Home Page of the Human Gene and Cell Therapy Center

Although there appears to be no definitive cure for many human genetic diseases, there are some gene therapy products awaiting for FDA approval and expected to be released in the near future. So far, more than 2,000 clinical gene therapy trials were conducted worldwide involving tens of thousands of patients. Some of the gene therapy drugs are commercialized and already in the market.

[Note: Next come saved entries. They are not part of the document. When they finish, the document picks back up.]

(* ===== verification/NatDiscovery.v ===== *)
(** * Default-gateway discovery ([yggdrasil/src/nat/discovery.rs])

    The socket probe and the read of [/proc/net/route] are inputs; the parser of
    the route table is modelled. *)

From S2P Require Import Prelude RustStd NetFmt NatWire NatMapper.

Inductive DiscoveryError := NoLocalAddress | NoDefaultRoute | ProcReadError.

(** [str::lines]: a terminated line loses its LF and a CR before it, an
    unterminated last line is kept as it is. *)
Fixpoint lines_of (pieces : list (list ascii)) : list (list ascii) :=
  match pieces with
  | [] => []
  | [last] => if bool_decide (last = []) then [] else [last]
  | p :: ps =>
      (match rev p with
       | c :: r => if Str.code c =? 13 then rev r else p
       | [] => p
       end) :: lines_of ps
  end.
Definition str_lines (s : string) : list (list ascii) :=
  lines_of (Str.split_list (ascii_of_N 10) (Str.to_list s)).

(** [str::split_whitespace]. *)
Fixpoint words_of (cur : list (list ascii)) (slices : list (list ascii)) : list string :=
  let word := if bool_decide (cur = []) then [] else [Str.of_list (concat cur)] in
  match slices with
  | [] => word
  | sl :: rest => if Str.is_whitespace (Str.scalar sl) then word ++ words_of [] rest else words_of (cur ++ [sl]) rest
  end.
Definition split_whitespace (l : list ascii) : list string := words_of [] (Str.char_slices (Str.of_list l)).

(** [u32::from_str_radix(text, 16)]: an optional plus, then digits. *)
Fixpoint radix_value (acc : Z) (l : list ascii) : option Z :=
  match l with
  | [] => Some acc
  | c :: l' => d ← Str.to_digit 16 c; if acc * 16 + d <? 2 ^ 32 then radix_value (acc * 16 + d) l' else None
  end.
Definition from_str_radix_16 (s : string) : option Z :=
  match Str.to_list s with
  | [] => None
  | c :: l =>
      if Str.code c =? 43 then (if bool_decide (l = []) then None else radix_value 0 l)
      else radix_value 0 (c :: l)
  end.

Definition parse_hex_ipv4 (text : string) : option Z :=
  if negb (Str.len text =? 8)%nat then None else from_str_radix_16 text.

(** [Ipv4Addr::from(gw.swap_bytes())]. *)
Definition swapped_addr (gw : Z) : Net.Ipv4Addr := v4_from (rev (to_be 4 gw)).

(** The body of the loop for one row below the header: the metric and the
    gateway of a default route. *)
Definition default_row (line : list ascii) : option (Z * Net.Ipv4Addr) :=
  let cols := split_whitespace line in
  if (length cols <? 8)%nat then None
  else
    c1 ← cols !! 1%nat; dst ← parse_hex_ipv4 c1;
    c7 ← cols !! 7%nat; mask ← parse_hex_ipv4 c7;
    if negb (dst =? 0) || negb (mask =? 0) then None
    else
      c2 ← cols !! 2%nat; gw ← parse_hex_ipv4 c2;
      if gw =? 0 then None
      else
        c6 ← cols !! 6%nat;
        Some (default u32_max (Str.parse_uint 32 c6), swapped_addr gw).

Definition better (best : option (Z * Net.Ipv4Addr)) (row : option (Z * Net.Ipv4Addr)) : option (Z * Net.Ipv4Addr) :=
  match row with
  | None => best
  | Some (metric, gw) =>
      match best with
      | None => Some (metric, gw)
      | Some (cur, _) => if metric <? cur then Some (metric, gw) else best
      end
  end.

Definition parse_default_gateway (text : string) : result DiscoveryError Net.Ipv4Addr :=
  let best := foldl (fun b line => better b (default_row line)) None (skipn 1 (str_lines text)) in
  ok_or NoDefaultRoute (snd <$> best).

(** [discover]: the two probes, in order. *)
Definition discover (local_source : result DiscoveryError Net.Ipv4Addr) (route_table : option string) :
    result DiscoveryError Gateway :=
  src ← local_source;
  text ← ok_or ProcReadError route_table;
  addr ← parse_default_gateway text;
  Ok (mkGateway addr src GATEWAY_PORT).

(** ** The gateway chosen *)

Module NatDiscoveryProps.

(** The default routes of a table, in order. *)
Definition default_routes (text : string) : list (Z * Net.Ipv4Addr) := omap default_row (skipn 1 (str_lines text)).

(** The first entry of minimal metric. *)
Definition first_minimal (rows : list (Z * Net.Ipv4Addr)) (x : Z * Net.Ipv4Addr) : Prop :=
  exists pre post, rows = pre ++ x :: post /\ Forall (fun y => fst x < fst y) pre /\ Forall (fun y => fst x <= fst y) post.

Lemma fold_rows lines : forall b,
  foldl (fun b line => better b (default_row line)) b lines = foldl (fun b x => better b (Some x)) b (omap default_row lines).
Proof.
  induction lines as [|l lines IH]; intros b; cbn; [done|]. rewrite IH. by destruct (default_row l) as [[m g]|].
Qed.

Lemma better_minimal rows : forall pre x post,
  Forall (fun y => fst x < fst y) pre -> Forall (fun y => fst x <= fst y) post ->
  exists y, foldl (fun b x => better b (Some x)) (Some x) rows = Some y /\ first_minimal (pre ++ x :: post ++ rows) y.
Proof.
  induction rows as [|[m g] rows IH]; intros pre [mx gx] post Hpre Hpost; cbn.
  - exists (mx, gx). split; [done|]. exists pre, post. by rewrite app_nil_r.
  - destruct (Z.ltb_spec m mx) as [Hlt|Hge].
    + destruct (IH (pre ++ (mx, gx) :: post) (m, g) []) as (y & Hy & Hmin).
      * apply Forall_app. split; [|constructor; [done|]];
          (eapply Forall_impl; [eassumption|]); intros [mz gz]; cbn; lia.
      * constructor.
      * exists y. split; [done|]. by rewrite <- app_assoc in Hmin.
    + destruct (IH pre (mx, gx) (post ++ [(m, g)])) as (y & Hy & Hmin); [done| |].
      * apply Forall_app. by split; [|repeat constructor].
      * exists y. split; [done|]. by rewrite <- app_assoc in Hmin.
Qed.

(** The parser answers the first default route of lowest metric, and fails
    exactly when the table has none. *)
Lemma default_gateway_exact text :
  match parse_default_gateway text with
  | Ok gw => exists m, first_minimal (default_routes text) (m, gw)
  | Err e => e = NoDefaultRoute /\ default_routes text = []
  end.
Proof.
  unfold parse_default_gateway. rewrite fold_rows. fold (default_routes text).
  destruct (default_routes text) as [|[m g] rows]; [done|]. cbn [foldl].
  change (better None (Some (m, g))) with (Some (m, g)).
  destruct (better_minimal rows [] (m, g) []) as ([m' g'] & -> & Hmin); [constructor..|]. cbn. by exists m'.
Qed.

(** The table of the module's documentation. *)
Lemma route_table_example :
  parse_default_gateway
    (Str.of_list (Str.to_list "Iface Destination Gateway Flags RefCnt Use Metric Mask" ++ [ascii_of_N 10]
       ++ Str.to_list "eth0 00000000 0101A8C0 0003 0 0 100 00000000" ++ [ascii_of_N 10]
       ++ Str.to_list "wlan0 00000000 0100000A 0003 0 0 50 00000000"))
  = Ok (Net.v4_new 10 0 0 1).
Proof. by vm_compute. Qed.

End NatDiscoveryProps.
(* ===== verification/QueryRouter.v ===== *)
(** * Query correlation ([yggdrasil/src/chain/query_router.rs] and the queries of
    [yggdrasil/src/chain/client/body_handler.rs])

    A [oneshot] is a waiter id; what is sent on one is a [Delivery] in the
    output of the operation.  A query is a machine that starts, waits for the
    ack and waits for the reply; the other users of the router act between its
    steps. *)

From S2P Require Import Prelude RustStd External Error Instances Wire ControlFrame PubKey RuleTypes Rule RuleSet Predicate.
From S2P Require Import Reliability Canary ChainTypes Derive Acceptor.

(** What the chain client hands a delivered envelope to. *)
Class BodyHandler (H : Type) := handle_body : H -> Z -> list byte -> H * AckStatus.

Section Router.
Context `{Extern} `{!Postcard ChainHopReply} `{!Postcard CanaryReply}.

Notation Pending := (gmap Z Waiter) (only parsing).

Record QueryRouter := mkRouter {
  next_id : Z;
  pending_chain_hop : gmap Z Waiter;
  pending_canary : gmap Z Waiter
}.

Definition router_new : QueryRouter := mkRouter 1 ∅ ∅.

(** [fetch_add(1, Relaxed)] wraps. *)
Definition register (q : QueryRouter) (w : Waiter) : QueryRouter * Z :=
  (mkRouter (wrap 32 (next_id q + 1)) (<[next_id q := w]> (pending_chain_hop q)) (pending_canary q), next_id q).
Definition register_canary (q : QueryRouter) (w : Waiter) : QueryRouter * Z :=
  (mkRouter (wrap 32 (next_id q + 1)) (pending_chain_hop q) (<[next_id q := w]> (pending_canary q)), next_id q).

Definition cancel (q : QueryRouter) (query_id : Z) : QueryRouter :=
  mkRouter (next_id q) (delete query_id (pending_chain_hop q)) (pending_canary q).
Definition cancel_canary (q : QueryRouter) (query_id : Z) : QueryRouter :=
  mkRouter (next_id q) (pending_chain_hop q) (delete query_id (pending_canary q)).

Inductive Delivery :=
  | ToHop (w : Waiter) (r : ChainTypes.ChainHopReply)
  | ToCanary (w : Waiter) (r : ChainTypes.CanaryReply).

(** [alive w]: the receiver of [w] has not been dropped. *)
Definition resolve_hop (alive : Waiter -> bool) (q : QueryRouter) (r : ChainTypes.ChainHopReply) :
    QueryRouter * bool * list Delivery :=
  let q' := mkRouter (next_id q) (delete (hr_query_id r) (pending_chain_hop q)) (pending_canary q) in
  match pending_chain_hop q !! hr_query_id r with
  | Some w => (q', alive w, if alive w then [ToHop w r] else [])
  | None => (q', false, [])
  end.
Definition resolve_canary (alive : Waiter -> bool) (q : QueryRouter) (r : ChainTypes.CanaryReply) :
    QueryRouter * bool * list Delivery :=
  let q' := mkRouter (next_id q) (pending_chain_hop q) (delete (cr_query_id r) (pending_canary q)) in
  match pending_canary q !! cr_query_id r with
  | Some w => (q', alive w, if alive w then [ToCanary w r] else [])
  | None => (q', false, [])
  end.
(* ===== verification/ChainClient.v ===== *)
(** * The chain client ([yggdrasil/src/chain/client/mod.rs], [run_loop.rs],
    [handshake.rs], [backoff.rs])

    The dialling side of a chain link: resolve, bind, handshake, run a session
    until it ends, back off, repeat.  A [Turn] is what one iteration of the
    session loop reads from the outside: the clock at each reading, the sources
    its [select!] finds ready, the results of its sends, and what the handles
    queue meanwhile.  An [Attempt] is the same for one round of the outer
    loop. *)

From S2P Require Import Prelude RustStd External Error Instances Wire ControlFrame PubKey Auth Reliability.

Definition HANDSHAKE_TIMEOUT : Z := Time.from_secs 5.
Definition BACKOFF_MIN : Z := Time.from_millis 500.
Definition BACKOFF_MAX : Z := Time.from_secs 30.
Definition ACK_DEADLINE_MULTIPLIER : Z := 6.
Definition FAST_PROBE_AFTER_MULTIPLIER : Z := 2.
Definition FAST_PROBE_DEADLINE_MULTIPLIER : Z := 1.

(** [tokio::time::interval] with [MissedTickBehavior::Delay]: the timeout after
    the one at [timeout] was found elapsed at [now]. *)
Class Interval := next_timeout (period timeout now : Z) : Z.

(** The next tick is a period after the scheduled or after the actual one. *)
Class IntervalLaws `{Interval} : Prop :=
  next_timeout_bounds period timeout now :
    0 <= period -> timeout <= now -> timeout + period <= next_timeout period timeout now <= now + period.

(** [Instant::elapsed] saturates at zero. *)
Definition elapsed (now t : Z) : Z := Z.max 0 (now - t).

Inductive SessionExit := ExitRekey | ExitCancelled | ExitReconnectRequested.

Section Client.
Context `{Snow.Lib} `{!Postcard ControlEnvelope} `{!Postcard ControlAck} `{!Interval}.
Context {B : Type}.

Inductive ClientError :=
  | ResolveFailed | NoAddresses | BindFailed | ConnectFailed
  | BuildHandshake1 (e : Error) | SendHandshake1 | RecvHandshake2 | Handshake2Timeout
  | ParseHandshake2 (e : Error) | ExpectedHandshake2 (t : PacketType) (sid : SessionId)
  | CompleteHandshake (e : Error)
  | ProbeUnanswered | NoAck | NoAckEver
  | RecvFailed | EncodeHeartbeat (e : Error) | SendHeartbeat.

Record ControlOp := mkOp { op_body_type : Z; op_body : list byte; op_completion : Waiter }.

(** The fixed part of the configuration, [body_handler] as its closure on the
    state it captured. *)
Record ChainClientConfig := mkClientConfig {
  endpoint : string;
  upstream_pubkey : PubKey;
  client_keys : StaticKeyPair;
  heartbeat_interval : Z;
  rekey_interval : Z;
  body_handler : option (B -> Z -> list byte -> B * AckStatus);
  local_bind : option Net.IpAddr
}.

Record ChainClient := mkChainClient {
  control_rx : list ControlOp;
  session_epoch : Z;
  handler_state : B
}.

Definition client_new (h : B) : ChainClient := mkChainClient [] 0 h.
Definition client_send (c : ChainClient) (ops : list ControlOp) : ChainClient :=
  mkChainClient (control_rx c ++ ops) (session_epoch c) (handler_state c).

(** The locals of [heartbeat_loop]. *)
Record Loop := mkLoop {
  lp_session : Session;
  lp_started : Z;
  lp_ticker : Z;
  lp_last_ack_at : option Z;
  lp_heartbeats_sent : Z;
  lp_acks_received : Z;
  lp_probe_pending_since : option Z;
  lp_channel : ControlChannel
}.
Lemma step_targets cfg st ev st' out : udp_inv cfg st -> targets_inv st -> orderly st ev -> udp_step cfg st ev = Some (st', out) -> targets_inv st'.
Proof.
  intros Hinv Hti Hord Hs. destruct (worker_event ev) eqn:Hev.
  { destruct (worker_event_frame _ _ _ _ _ Hev Hs) as (_ & Hd & Hp & Hr). by eapply quiet_targets. }
  destruct (reap_event ev) eqn:Hrev.
  { destruct (reap_event_frame _ _ _ _ _ Hrev Hs) as (Hd & Hp & Hr). by eapply quiet_targets. }
  pose proof (ti_seen st Hti) as Hseen. unfold seen_ok in Hseen. destruct ev; try done.
  - cbn in Hs. destruct (drainer st) eqn:Hd; try done. destruct (is_dynamic _); [|done]. injection Hs as <- <-.
    apply (watch_targets st); [done|done|unfold seen_ok; cbn; lia|done|done|]. intros j c f _. unfold covered. by rewrite Hd.
  - open_step_in Hs. destruct (drainer st) as [|seen|] eqn:Hd; try done. destruct (seen =? wakes (peer st))%nat; [done|]. injection Hs as <- <-.
    apply (watch_targets st); [done|done|unfold seen_ok; cbn; lia|done|done|].
    intros j c f Hf _. right. destruct (decide (0 = j)%nat) as [<-|]; [right; split; [done|by eapply shard_clients_spec]|left; lia].
  - by eapply visit_targets.
  - by eapply shard_targets.
  - by eapply heartbeat_targets.
  - cbn in Hs. injection Hs as <- <-. pose proof (ti_dynamic st Hti). apply (watch_targets st);
      [done|done|exact Hseen|by destruct (resolver st)|unfold current; cbn; by destruct (resolver st)|done].
  - cbn in Hs. injection Hs as <- <-. by apply (watch_targets st).
Qed.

Consequently, there is a dramatic progress made in the clinical outcome of current gene therapy trials such as those conducted against Leber's Congenital Amaurosis (LCA), Thalassemia, SCID, Hemophilia and Muscular Dystrophy etc.

In October 2012, the European Commission granted marketing authorization for Glybera (alipogene tiparvovec) under exceptional circumstances as a treatment for adult patients diagnosed with familial lipoprotein lipase deficiency (LPLD) confirmed by genetic testing, and suffering from severe or multiple pancreatitis attacks despite dietary fat restrictions. Glybera is a gene therapy drug that is designed to restore the LPL enzyme activity required to enable the processing, or clearance, of fat-carrying chylomicron particles formed in the intestine after a fat-containing meal. The product consists of an engineered copy of the human LPL gene packaged with a tissue-specific promoter in a non-replicating AAV1 vector, which has a particular affinity for muscle cells.

Human Gene and Cell Therapy Center of Akdeniz University Hospitals and Clinics was initially established as the Human Gene Therapy Unit of College of Medicine by Dr. Salih Sanlioglu in 2003. In 2010, the unit was restructured as a center to include cell therapy studies as well. The Gene and Cell Therapy Center is currently located on the first floor of the Institute for Transplantation, Akdeniz University Hospitals and Clinics. Since clinical grade vector production requires cGMP laboratories, the Center has been scheduled to be relocated to a new R&D building in the near future.

Although, initial studies concerned the development of novel gene therapy methods for various cancer types such as cancers of the lung, prostate and breast etc. including auto-immune diseases like rheumatoid arthritis, gene and cell therapy of diabetes became the priority in research due to alarming incidence of diabetes in the whole world. Accordingly, pancreatic islet transplantation fortified with gene delivery became a popular area of interest in the Center. These scientific projects relating to the diabetes treatment necessitated international collaboration to complete.

Some of the gene delivery vectors constructed and produced in the lab are shown on the right. These gene delivery vehicles are the most advanced gene therapy vectors normally used in gene therapy clinical trials. Adenovirus vectors are prefered in cancer gene therapy applications due to their antigenicity while AAV or Lentivirus vector is chosen when long term gene expression is desired.

For an instance, Alipogene tiparvovec (marketed under the trade name Glybera) is a AAV based gene therapy treatment designed to compensate for lipoprotein lipase deficiency (LPLD). It is the first of its kind to be approved as a gene therapy vector in the western world.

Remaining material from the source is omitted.